Given.
$$D \text{ – some dense set in ℝ} $$
$$P(D) – \text{power set over D} $$
$$T_{d_E} – \text{canonical topology on ℝ} $$
$$T_D = T_{d_E}\cup P(D) $$
$$T – \text{ topology generated from the subbasis } T_D$$
$$\underline X = (ℝ, T) $$
Prove.
$\underline X$ is totally-disconnected.
Attempt.
If $A \subseteq R, \ card(A) > 1$ and $A$ is open, then it contains some $d \in D$ by the definition of density.
Since $\underline X$ is a $T_1$ space, then $\{d\}$ is closed but it's also open in $A$ due to the way $T_D$ is defined. So $\{d\} \neq A$ is "clopen" set in $A$ and hence $A$ is disconnected.
Same goes by the above logic for the case if $A$ is not open but is a neighbourhood containing an open set.
If the above is right then one can handle the cases: $[ a, b], $[a, b), $(a, b]$ and $(a,b)$.

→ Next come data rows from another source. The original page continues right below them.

(** The sleep itself, once [time.sleep] has accepted its argument: the
    operating system may still refuse it, and otherwise at least [ms]
    milliseconds go by. *)
Definition os_sleep (ms : Z) : M log unit := fun w =>
  let o := next_outcome w in
  match failure o with
  | Some x => (Raise x, [Sleep ms], advance w (Z.of_N (took o)))
  | None => (Ok tt, [Sleep ms], advance w (ms + Z.of_N (took o)))
  end.

(** [time.sleep(secs)] on an integer: the conversion to nanoseconds comes
    first and overflows beyond [sleep_limit] in either direction, then a
    negative length is refused, then the process sleeps. *)
Definition time_sleep (secs : Z) : M log unit :=
  if (secs <? - sleep_limit) || (sleep_limit <? secs) then
    raise {| cls := OtherError "OverflowError";
             msg := "timestamp too large to convert to C _PyTime_t" |}
  else if secs <? 0 then
    raise {| cls := ValueError; msg := "sleep length must be non-negative" |}
  else os_sleep (secs * 1000).

(** The body of the loop over [scenario.steps]. *)
Definition run_step (st : Step) : M log unit :=
  print (ExecutingStep (action st) (value st)) ;;
  if String.eqb (action st) "wait" then
    secs <- int_of (value st) ;;
    time_sleep secs
  else if String.eqb (action st) "say" then
    print (SimulatingVoiceInput (value st))
  else
    print (UnknownAction (action st)).

(** The steps a trace shows as entered by the loop, in order. *)
Fixpoint dispatched (t : list (event log)) : list Step :=
  match t with
  | [] => []
  | Print (ExecutingStep a v) :: t' =>
      {| action := a; value := v |} :: dispatched t'
  | _ :: t' => dispatched t'
  end.

(** Everything inside the [try] of [run_scenario]. *)
Definition scenario_body (sc : Scenario) : M log unit :=
  print (NavigatingTo (url sc)) ;;
  call (Goto (url sc)) ;;
  inject_asset audio_hooks_path
    InjectingAudioOutputHooks (AudioOutputHooksNotFound audio_hooks_path) ;;
  inject_asset audio_input_hooks_path
    InjectingAudioInputHooks (AudioInputHooksNotFound audio_input_hooks_path) ;;
  inject_asset (js_file_path sc)
    (InjectingJavaScript (javascript_file sc))
    (JavaScriptFileNotFound (js_file_path sc)) ;;
  for_each (steps sc) run_step.

Definition run_scenario (sc : Scenario) : M log unit :=
  print (RunningScenario (name sc)) ;;
  call (Launch false []) ;;
  call NewPage ;;
  on_console ;;
  try_finally
    (try_except (scenario_body sc) (fun e => print (ScenarioError e)))
    (call Close).

(** The line printed by the [except] clauses of [run], tried in order on
    the class of what was raised. *)
Definition failure_line (config_file : string) (e : exn) : log :=
  match cls e with
  | FileNotFoundError => ConfigFileNotFound config_file
  | ValidationError => InvalidConfiguration e
  | _ => UnexpectedError e
  end.

Definition run (config_file : string) (ld : loaded) : M log unit :=
  print (LoadingConfiguration config_file) ;;
  try_except
    (match ld with
     | LoadRaised e => raise e
     | Loaded config => for_each (scenarios config) run_scenario
     end)
    (fun e => print (failure_line config_file e)).

End Host.
End Package.

(** ** Concrete hosts, scenarios and browser behaviours *)
Module Sample.

Definition timeout : exn :=
  {| cls := OtherError "TimeoutError";
     msg := "Waiting for selector failed: timeout 30000ms exceeds." |}.

Definition no_browser : exn :=
  {| cls := OtherError "BrowserError"; msg := "Browser closed unexpectedly" |}.

Definition raises (e : exn) (ms : N) : outcome :=
  {| failure := Some e; took := ms |}.

Definition passes (ms : N) : outcome := {| failure := None; took := ms |}.

Definition starting (os : list outcome) : world :=
  {| oracle := os; clock := 0 |}.

(** Steps of a flat configuration for [src/main.py]. *)
Definition wait_agent : Main.step :=
  {[ "action" := "wait"; "element" := "#agent" ]}.

Definition click_start : Main.step :=
  {[ "action" := "click"; "element" := "#start" ]}.

Definition speak_hello : Main.step :=
  {[ "action" := "speak"; "text" := "hello" ]}.

Definition speak_nothing : Main.step := {[ "action" := "speak" ]}.

Definition voice : Main.step := {[ "action" := "wait_for_voice" ]}.

Definition hover : Main.step :=
  {[ "action" := "hover"; "element" := "#menu" ]}.

Definition cfg : Main.settings :=
  {| Main.headless := true; Main.verbose := false |}.

Definition page_url : string := "http://localhost:8080/agent".

(** A javascript folder listed in alphabetical order. *)
Definition listing : list string :=
  ["/app/voice_agent_tester/javascript/audio_input_hooks.js";
   "/app/voice_agent_tester/javascript/audio_output_hooks.js"].

(** A host for the package entry point: the output hooks and the
    scenario script exist, the input hooks do not. *)
Definition pkg_dir : string := "/app/voice_agent_tester".

Definition host_fs (path : string) : option Package.entry :=
  if String.eqb path "/app/voice_agent_tester/javascript/audio_output_hooks.js"
  then Some (Package.Text "window.__audioOut = [];")
  else if String.eqb path "/app/voice_agent_tester/../scenarios/greeting.js"
  then Some (Package.Text "window.__probe = 1;")
  else None.

(** Python's [int] restricted to the one numeral the samples use. *)
Definition sample_int (s : string) : option Z :=
  if String.eqb s "2" then Some 2 else None.

Definition pkg_speak : Package.Step :=
  {| Package.action := "speak"; Package.value := Package.Str "hello" |}.

Definition pkg_say : Package.Step :=
  {| Package.action := "say"; Package.value := Package.Str "hello" |}.

Definition pkg_wait : Package.Step :=
  {| Package.action := "wait"; Package.value := Package.Int 2 |}.

Definition greeting : Package.Scenario :=
  {| Package.name := "greeting";
     Package.url := page_url;
     Package.javascript_file := "greeting.js";
     Package.steps := [pkg_wait; pkg_say] |}.

Definition farewell : Package.Scenario :=
  {| Package.name := "farewell";
     Package.url := page_url;
     Package.javascript_file := "farewell.js";
     Package.steps := [pkg_say] |}.

End Sample.

(** * Properties *)

(** ** The runtime *)

Section RuntimeFacts.
Context {L : Type}.
Implicit Types (w : world) (t : list (event L)).

Lemma bind_ok {A B} (m : M L A) (k : A -> M L B) w a t w' :
  m w = (Ok a, t, w') ->
  bind m k w = (outcome_of (k a w'), t ++ trace (k a w'), final (k a w')).
Proof.
  intros E. unfold bind. rewrite E.
  destruct (k a w') as [[r t'] w'']. reflexivity.
Qed.

Lemma bind_raise {A B} (m : M L A) (k : A -> M L B) w e t w' :
  m w = (Raise e, t, w') ->
  bind m k w = (Raise e, t, w').
Proof. intros E. unfold bind. now rewrite E. Qed.

Lemma triple_eta {A} (x : result A * list (event L) * world) :
  x = (outcome_of x, trace x, final x).
Proof. now destruct x as [[r t] w]. Qed.

(** A loop that gets through its first elements goes on with the rest. *)
Lemma for_each_app {A} (xs ys : list A) (body : A -> M L unit) w t w' :
  for_each xs body w = (Ok tt, t, w') ->
  for_each (xs ++ ys) body w =
    (outcome_of (for_each ys body w'),
     t ++ trace (for_each ys body w'),
     final (for_each ys body w')).
Proof.
  revert w t. induction xs as [|x xs IH]; intros w t E; simpl in *.
  - unfold ret in E. injection E as <- <-. simpl. apply triple_eta.
  - unfold bind in *.
    destruct (body x w) as [[[[]|e] t1] w1]; [|discriminate].
    destruct (for_each xs body w1) as [[r2 t2] w2] eqn:E2.
    injection E as -> <- ->.
    rewrite (IH _ _ E2). simpl. now rewrite app_assoc.
Qed.

(** A loop stops at the first element whose body raises. *)
Lemma for_each_raise {A} (xs ys : list A) (x : A) (body : A -> M L unit)
    w t w' e t1 w1 :
  for_each xs body w = (Ok tt, t, w') ->
  body x w' = (Raise e, t1, w1) ->
  for_each (xs ++ x :: ys) body w = (Raise e, t ++ t1, w1).
Proof.
  intros E1 E2. rewrite (for_each_app _ _ _ _ _ _ E1). simpl.
  rewrite (bind_raise _ _ _ _ _ _ E2). reflexivity.
Qed.

Lemma closes_app t1 t2 : closes (t1 ++ t2) = (closes t1 + closes t2)%nat.
Proof. unfold closes. now rewrite filter_app, length_app. Qed.

Lemma evaluated_app t1 t2 : evaluated (t1 ++ t2) = evaluated t1 ++ evaluated t2.
Proof.
  induction t1 as [|e t1 IH]; [reflexivity|].
  destruct e; simpl; now rewrite ?IH.
Qed.

Lemma script_tags_app t1 t2 :
  script_tags (t1 ++ t2) = script_tags t1 ++ script_tags t2.
Proof.
  induction t1 as [|e t1 IH]; [reflexivity|].
  destruct e; simpl; now rewrite ?IH.
Qed.

Lemma quiet_weaken (n : nat) (os : list outcome) :
  quiet (S n) os -> quiet n os.
Proof.
  revert os. induction n as [|n IH]; intros [|o os]; simpl; try tauto.
  intros [Ho Hq]. split; [exact Ho|]. apply IH. exact Hq.
Qed.

(** A call that the oracle lets through is recorded and control goes on. *)
Lemma call_bind_ok {B} (e : event L) (k : unit -> M L B) w :
  failure (next_outcome w) = None ->
  bind (call e) k w =
    let w1 := advance w (Z.of_N (took (next_outcome w))) in
    (outcome_of (k tt w1), e :: trace (k tt w1), final (k tt w1)).
Proof.
  intros Hok. unfold bind, call. rewrite Hok. simpl.
  destruct (k tt _) as [[r t] w']. reflexivity.
Qed.

Lemma call_bind_raise {B} (e : event L) (k : unit -> M L B) w x :
  failure (next_outcome w) = Some x ->
  bind (call e) k w =
    (Raise x, [e], advance w (Z.of_N (took (next_outcome w)))).
Proof. intros Hx. unfold bind, call. now rewrite Hx. Qed.

Lemma quiet_next (n : nat) w :
  quiet (S n) (oracle w) ->
  failure (next_outcome w) = None /\
  forall ms, quiet n (oracle (advance w ms)).
Proof.
  unfold next_outcome, advance. destruct (oracle w) as [|o os]; simpl.
  - intros _. split; [reflexivity|]. intros _. now destruct n.
  - intros [Ho Hq]. split; [exact Ho|]. intros _. exact Hq.
Qed.

Lemma ret_bind {A B} (a : A) (k : A -> M L B) w : bind (ret a) k w = k a w.
Proof. unfold bind, ret. now destruct (k a w) as [[r t] w']. Qed.

Lemma on_console_bind {B} (k : unit -> M L B) w :
  bind on_console k w =
    (outcome_of (k tt w), OnConsole :: trace (k tt w), final (k tt w)).
Proof.
  unfold bind, on_console. destruct (k tt w) as [[r t] w']. reflexivity.
Qed.

(** Raising or not, a call is recorded once and uses up one outcome. *)
Lemma call_trace (e : event L) w :
  final (call e w) = advance w (Z.of_N (took (next_outcome w))) /\
  trace (call e w) = [e].
Proof. unfold call. now destruct (failure (next_outcome w)). Qed.

(** The [finally] clause runs after the guarded part on every exit. *)
Lemma try_finally_trace {A} (m : M L A) (f : M L unit) w :
  trace (try_finally m f w) = trace (m w) ++ trace (f (final (m w))).
Proof.
  unfold try_finally. destruct (m w) as [[r t] w1]. simpl.
  now destruct (f w1) as [[[[]|e] t'] w2].
Qed.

But how can one show that e.g. non-interval set is disconnected: $B = (a,b)\cup(c,d)$?
If the topology defined on $\underline X$ were $T(\le)$ Topology, then one could argue that since $B$ is not an interval then it can't be connected. But $T_D$ is not an order topology, so how can I prove that $B$ type sets are disconnected too?
Best Answer
$T_D$ is not a topology but it is a subbase for a topology, which is probably what's meant here. Taking $D= \Bbb P$ gives us the Michael line, and this question is meant to generalise this situation, I suppose.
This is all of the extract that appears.